In a similar field of endeavor, Konosu teaches an information processing apparatus, comprising a processor and a plurality of circuits (Fig. 2: controller 3 comprising CPU 201 is formed from hardware), wherein the processor is configured to switch a control mode, in a case where a clock time is out of a period of a use schedule, to a second standby mode in which the power consumption is set to be lower than in a first standby mode of a case where the clock time is within the period of the use schedule, wherein the use schedule includes a use start time and a use end time and is set by a plurality of users selecting a time zone in which no use is scheduled in advance (setting the time period for the apparatus to switch to power saving state may be settable by the user using the UI screen [0096]; example provided demonstrated the power saving state shift time set by the user may be between 08:00-22:00 [0110], demonstrating that a schedule, with a start and end time, may be set for the apparatus to place the apparatus in power saving state, thus also setting a schedule when the apparatus is not in power saving state, which would be the times not selected for the power saving state). In view of Konosu, it would have been obvious to one of ordinary skill in the art before the effective filing date of the claimed invention to have included the method in which the processor is capable of switching power mode based on scheduled times as taught by Konosu, to the device of Yanagihara, as it reduces unnecessary power consumption.

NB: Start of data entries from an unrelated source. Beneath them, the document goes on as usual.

(* ===== verification/Server.v ===== *)
(** * The select server: unpv13e/tcpcliserv/tcpservselect01.c

    One process serves every client: a table [client] of connected
    descriptors (-1 when the entry is free), the set [allset] handed to select,
    the largest descriptor and the largest used index. *)
From stdpp Require Import base list numbers strings gmap.
From S2P Require Import Prelude InetAddr Sys Error Wrap StreamIO StreamProofs Connect.

Definition SERV_PORT : Z := 9877.
Definition INADDR_ANY : list Z := [0; 0; 0; 0].

(** FD_ISSET and FD_CLR: an index outside [0, FD_SETSIZE) is outside the set. *)
Definition FD_ISSET (fd : Z) (s : fd_set) : option bool :=
  if (0 <=? fd) && (fd <? FD_SETSIZE) then Some (bool_decide (fd ∈ s)) else None.
Definition FD_CLR (fd : Z) (s : fd_set) : option fd_set :=
  if (0 <=? fd) && (fd <? FD_SETSIZE) then Some (s ∖ {[fd]}) else None.

Record server := Server {
  client : list Z; maxi : Z; maxfd : Z; allset : fd_set; buf : list Z }.

(** for (i = 0; i < FD_SETSIZE; i++) if (client[i] < 0) { client[i] = connfd; break; }
    with [k] rounds left: the final i and the table. *)
Fixpoint save_client (k : nat) (i : Z) (cl : list Z) (connfd : Z) : option (Z * list Z) :=
  match k with
  | O => Some (i, cl)
  | S k' =>
      c ← aread cl i;
      if c <? 0 then cl1 ← awrite cl i connfd; Some (i, cl1)
      else save_client k' (i + 1) cl connfd
  end.

(** The new connection, up to the test of nready. *)
Definition new_client (fuel : nat) (listenfd : Z) (st : server) : prog server :=
  '(connfd, _) ← Accept fuel listenfd;
  '(i, cl) ← mem (save_client (Z.to_nat FD_SETSIZE) 0 (client st) connfd);
  if i =? FD_SETSIZE then err_quit (str "too many clients")
  else
    all1 ← mem (FD_SET connfd (allset st));
    Ret (Server cl (if maxi st <? i then i else maxi st)
           (if maxfd st <? connfd then connfd else maxfd st) all1 (buf st)).

(** A client that select reported: read and echo, or close. *)
Definition serve_client (wfuel : nat) (i sockfd : Z) (st : server) : prog server :=
  bs ← Read sockfd MAXLINE;
  buf1 ← mem (memcpy (buf st) 0 bs);
  let n := Z.of_nat (length bs) in
  if n =? 0 then
    _ ← Close sockfd;
    all1 ← mem (FD_CLR sockfd (allset st));
    cl ← mem (awrite (client st) i (-1));
    Ret (Server cl (maxi st) (maxfd st) all1 buf1)
  else
    _ ← Writen wfuel sockfd buf1 n;
    Ret (Server (client st) (maxi st) (maxfd st) (allset st) buf1).

(** for (i = 0; i <= maxi; i++), with [k] rounds left. *)
Fixpoint check_clients (wfuel k : nat) (i : Z) (rset : fd_set) (nready : Z) (st : server)
  : prog server :=
  match k with
  | O => Ret st
  | S k' =>
      sockfd ← mem (aread (client st) i);
      if sockfd <? 0 then check_clients wfuel k' (i + 1) rset nready st
      else
        set ← mem (FD_ISSET sockfd rset);
        if (set : bool) then
          st1 ← serve_client wfuel i sockfd st;
          if nready - 1 <=? 0 then Ret st1
          else check_clients wfuel k' (i + 1) rset (nready - 1) st1
        else check_clients wfuel k' (i + 1) rset nready st
  end.

(** One turn of the for ( ; ; ) loop. *)
Definition server_turn (fuel : nat) (listenfd : Z) (st : server) : prog server :=
  '(nready, (rset, _, _)) ← Select (maxfd st + 1) (allset st) ∅ ∅ None;
  set ← mem (FD_ISSET listenfd rset);
  if (set : bool) then
    st1 ← new_client fuel listenfd st;
    if nready - 1 <=? 0 then Ret st1
    else check_clients fuel (Z.to_nat (maxi st1 + 1)) 0 rset (nready - 1) st1
  else check_clients fuel (Z.to_nat (maxi st + 1)) 0 rset nready st.

(** The first [turns] turns. *)
Fixpoint server_loop (fuel turns : nat) (listenfd : Z) (st : server) : prog server :=
  match turns with
  | O => Ret st
  | S t => st1 ← server_turn fuel listenfd st; server_loop fuel t listenfd st1
  end.

Definition server_init (listenfd : Z) (b : list Z) : option server :=
  all0 ← FD_SET listenfd ∅;
  Some (Server (replicate (Z.to_nat FD_SETSIZE) (-1)) (-1) listenfd all0 b).

(** main, for the first [turns] turns: the loop itself never ends. *)
Definition tcpservselect01 `{Platform} (fuel turns : nat) (b : list Z) : prog server :=
  listenfd ← Socket AF_INET SOCK_STREAM 0;
  _ ← Bind listenfd (SaIn (SockaddrIn (htons SERV_PORT) INADDR_ANY)) 16;
  _ ← Listen listenfd LISTENQ;
  st ← mem (server_init listenfd b);
  server_loop fuel turns listenfd st.
(* ===== verification/Heap.v ===== *)
(** * Allocated memory

    The contract of the allocator ([HeapKernel]) and what a program owns: the
    blocks that are allocated besides those of its caller.  The rules of the
    logic for malloc, calloc, strdup and free change that list. *)
From stdpp Require Import base list numbers strings sets gmap.
From S2P Require Import Prelude Sys Error Wrap Hoare.

(** The library calls that do not free memory. *)
Definition no_free {X} (e : libE X) : bool := match e with Efree _ => false | _ => true end.

(** What an allocation does to the set of live blocks. *)
Definition allocates (L L' : gset Z) (r : res Z) : Prop :=
  match r with Ok p => (p ∉ L) /\ L' = {[p]} ∪ L | Err _ => L' = L end.

Class HeapKernel (K : Type) `{!Kernel K} := {
  live : K -> gset Z;
  hk_calloc : forall k n s, allocates (live k) (live (kcall (Ecalloc n s) k).2) (kcall (Ecalloc n s) k).1;
  hk_malloc : forall k s, allocates (live k) (live (kcall (Emalloc s) k).2) (kcall (Emalloc s) k).1;
  hk_strdup : forall k s, allocates (live k) (live (kcall (Estrdup s) k).2) (kcall (Estrdup s) k).1;
  (** only a live block may be freed *)
  hk_free : forall k p, p ∈ live k -> live (klib (Efree p) k).2 = live k ∖ {[p]};
  hk_lib : forall X (e : libE X) k, no_free e = true -> live (klib e k).2 = live k }.

Definition opt_block {A} (b : option (Z * A)) : list Z := match b with Some (p, _) => [p] | None => [] end.

Section Owns.
Context {K : Type} `{HK : !Kernel K} `{HH : !HeapKernel K}.
Context (L : gset Z) {Hl : halt -> Prop}.
Implicit Types (k : K) (g : globals).

(** The live blocks are [L] and, besides, [bs]. *)
Definition owns (bs : list Z) k : Prop :=
  NoDup bs /\ (forall p, p ∈ bs -> p ∉ L) /\ live k = L ∪ list_to_set bs.

Lemma owns_perm bs bs' k : bs ≡ₚ bs' -> owns bs k -> owns bs' k.
Proof.
  intros Hp (Hd & Hn & Hlv). split; [by rewrite <- Hp|]. split.
  - intros p Hin. apply Hn. by rewrite Hp.
  - rewrite Hlv. apply set_eq. intros x. by rewrite !elem_of_union, !elem_of_list_to_set, Hp.
Qed.

Lemma owns_same bs k k' : live k' = live k -> owns bs k -> owns bs k'.
Proof. intros E (Hd & Hn & Hlv). split_and!; [done|done|congruence]. Qed.

Lemma owns_alloc bs k k' r p :
  allocates (live k) (live k') r -> r = Ok p -> owns bs k -> owns (p :: bs) k'.
Proof.
  intros Ha -> (Hd & Hn & Hlv). simpl in Ha. destruct Ha as [Hp Ha]. rewrite Hlv in Hp, Ha.
  apply not_elem_of_union in Hp as [Hp1 Hp2]. rewrite elem_of_list_to_set in Hp2. split; [by apply NoDup_cons|].
  split; [by intros q [->|?]%elem_of_cons; auto|]. rewrite Ha. simpl.
  rewrite !(assoc_L (∪)). by rewrite (comm_L (∪) {[p]} L).
Qed.

Lemma owns_free bs k p : owns (p :: bs) k -> owns bs (klib (Efree p) k).2.
Proof.
  intros (Hd & Hn & Hlv). apply NoDup_cons in Hd as [Hp Hd].
  assert (p ∉ L) as HpL by (apply Hn; left).
  split; [done|]. split; [intros q Hq; apply Hn; by right|].
  rewrite hk_free by (rewrite Hlv; simpl; apply elem_of_union_r, elem_of_union_l, elem_of_singleton; done).
  rewrite Hlv. apply set_eq. intros x. simpl.
  rewrite elem_of_difference, !elem_of_union, elem_of_singleton, elem_of_list_to_set.
  destruct (decide (x = p)) as [->|]; naive_solver.
Qed.

Abbreviation W := (wp Hl).

(** The allocation rules of the logic. *)
Lemma wp_alloc (e : sysE Z) (Q : res Z -> globals -> K -> Prop) bs g k :
  allocates (live k) (live (kcall e k).2) (kcall e k).1 -> owns bs k ->
  (forall p k', owns (p :: bs) k' -> Q (Ok p) g k') ->
  (forall n k', owns bs k' -> Q (Err n) (set_errno n g) k') -> W (call e) Q g k.
Proof.
  intros Ha Ho H1 H2. apply wp_call; intros v k' E; rewrite E in Ha.
  - apply H1. by eapply (owns_alloc _ _ _ _ _ Ha).
  - apply H2. by apply (owns_same _ _ _ Ha).
Qed.
Lemma wp_calloc n s (Q : res Z -> globals -> K -> Prop) bs g k :
  owns bs k ->
  (forall p k', owns (p :: bs) k' -> Q (Ok p) g k') ->
  (forall e k', owns bs k' -> Q (Err e) (set_errno e g) k') ->
  W (call (Ecalloc n s)) Q g k.
Proof. apply wp_alloc, hk_calloc. Qed.
Lemma wp_malloc s (Q : res Z -> globals -> K -> Prop) bs g k :
  owns bs k ->
  (forall p k', owns (p :: bs) k' -> Q (Ok p) g k') ->
  (forall e k', owns bs k' -> Q (Err e) (set_errno e g) k') ->
  W (call (Emalloc s)) Q g k.
Proof. apply wp_alloc, hk_malloc. Qed.
Lemma wp_strdup s (Q : res Z -> globals -> K -> Prop) bs g k :
  owns bs k ->
  (forall p k', owns (p :: bs) k' -> Q (Ok p) g k') ->
  (forall e k', owns bs k' -> Q (Err e) (set_errno e g) k') ->
  W (call (Estrdup s)) Q g k.
Proof. apply wp_alloc, hk_strdup. Qed.
Lemma wp_lookup {X} (e : libE X) (Q : X -> globals -> K -> Prop) bs g k :
  no_free e = true -> owns bs k ->
  (forall v k', owns bs k' -> klib e k = (v, k') -> Q v g k') -> W (lib e) Q g k.
Proof.
  intros Hn Ho H. apply wp_lib. intros v k' E. apply H; [|done].
  eapply owns_same, Ho. rewrite <- (hk_lib _ e k Hn). by rewrite E.
Qed.


Lemma wp_free p (Q : unit -> globals -> K -> Prop) bs g k :
  owns (p :: bs) k -> (forall k', owns bs k' -> Q tt g k') -> W (lib (Efree p)) Q g k.
Proof.
  intros Ho H. apply wp_lib. intros [] k' Ek. apply H. pose proof (owns_free _ _ _ Ho) as H'. by rewrite Ek in H'.
Qed.
End Owns.
Arguments owns_perm {_ _ _ _}.
Arguments owns_same {_ _ _ _}.
Arguments owns_alloc {_ _ _ _}.
Arguments owns_free {_ _ _ _}.
Arguments wp_calloc {_ _ _ _ _}.
Arguments wp_malloc {_ _ _ _ _}.
Arguments wp_strdup {_ _ _ _ _}.
Arguments wp_free {_ _ _ _ _}.
Arguments wp_lookup {_ _ _ _ _}.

Regarding claim 16, Yanagihara, modified by Konosu, discloses the endoscope system according to claim 15. Yanagihara further discloses the device comprising: a battery monitor configured to acquire a remaining capacity of the battery (battery level is monitored as a mode transition condition [0114]), wherein the processor switches the control mode to the third standby mode, in a case where the remaining capacity is less than a first remaining capacity (Fig. 16: if battery level is less than threshold checked in Step S21, transition to standby mode 5 in Step S25). Yanagihara teaches wherein if a battery capacity is less than a first remaining capacity, to switch the control mode to a standby mode that consumes even less power. Yanagihara, modified by Konosu, would teach wherein, whether clock time of the device is within or outside the period of a use schedule, to reduce the battery consumption by switching to a standby mode that consumes even less power than the current standby mode when the battery capacity is less than a first remaining capacity.
Regarding claim 20, Yanagihara, modified by Konosu, discloses the endoscope system according to claim 15. Yanagihara further discloses wherein the processor interrupts a power supply, in a case where the control mode is any one of the plurality of standby modes for a period longer than a third amount of time (device in standby mode A may be switched to standby mode B, wherein the power from the battery is interrupted to be significantly suppressed compared to the standby mode A, when a predetermined period of time has elapsed with insertion portion 11 being left out of use after launch of standby mode A [0062]).
Claims 3, 10 and 17 are rejected under 35 U.S.C. 103 as being unpatentable over Yanagihara in view of Konosu and Ferlitsch et al. (US2011/0296213).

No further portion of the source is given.